(** Every transaction that writes rows, and the window a denial leaves. *)
Lemma Denial_spec a id now r s s' :
  fresh s → Denial a id now r s = Ok (tt, s') →
  wrote s s' ∧ ∃ w, budget s' !! denialKey r now = Some w ∧ (∀ k, k ≠ denialKey r now → budget s' !! k = budget s !! k) ∧
    (let w0 := default (MkWindow 0 0 None None false) (budget s !! denialKey r now) in
     w_detailed w = w_detailed w0 + 1 ∧ w_summarized w = w_summarized w0 ∧
     if decide (w_detailed w ≤ DenialBudget) then nextOrd s' = nextOrd s + 1 ∧ is_Some (log_ s' !! nextOrd s) ∧ w_overflow w = w_overflow w0
     else nextOrd s' = nextOrd s ∧ w_overflow w = w_overflow w0 + 1).
Proof.
  intros Hf. unfold Denial. rewrite tbind_get. cbn [ar_Actor ar_Reason]. fold (denialKey r now). set (k := denialKey r now).
  set (w0 := default _ (budget s !! k)). rewrite tbind_mod. destruct (decide (w_detailed w0 + 1 ≤ DenialBudget)) as [Hd|Hd].
  - rewrite tbind_ok. intros (x & s1 & Hins & [= <-]). set (s0 := set_budget _ s) in Hins.
    assert (fresh s0) as Hf0 by exact Hf. destruct (insertA_wrote _ _ _ _ _ _ _ Hf0 Hins) as (Hw & Hn & Hb & _ & Hl).
    split; [by eapply wrote_trans; [apply budget_wrote|]|]. eexists. rewrite Hb. cbn. rewrite lookup_insert_eq. split; [done|].
    split; [intros k' Hk'; by rewrite lookup_insert_ne|]. cbn. split; [done|]. split; [done|]. by rewrite decide_True.
  - intros [= <-]. split; [split; cbn; auto; lia|]. eexists. cbn. rewrite lookup_insert_eq. split; [done|].
    split; [intros k' Hk'; by rewrite !lookup_insert_ne|]. cbn. split; [done|]. split; [done|]. by rewrite decide_False.
Qed.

◆ What you need to do ◆
If a line above contains the string "nextOrd", count it, then give the total and nothing else.

◆ Output below ◆
2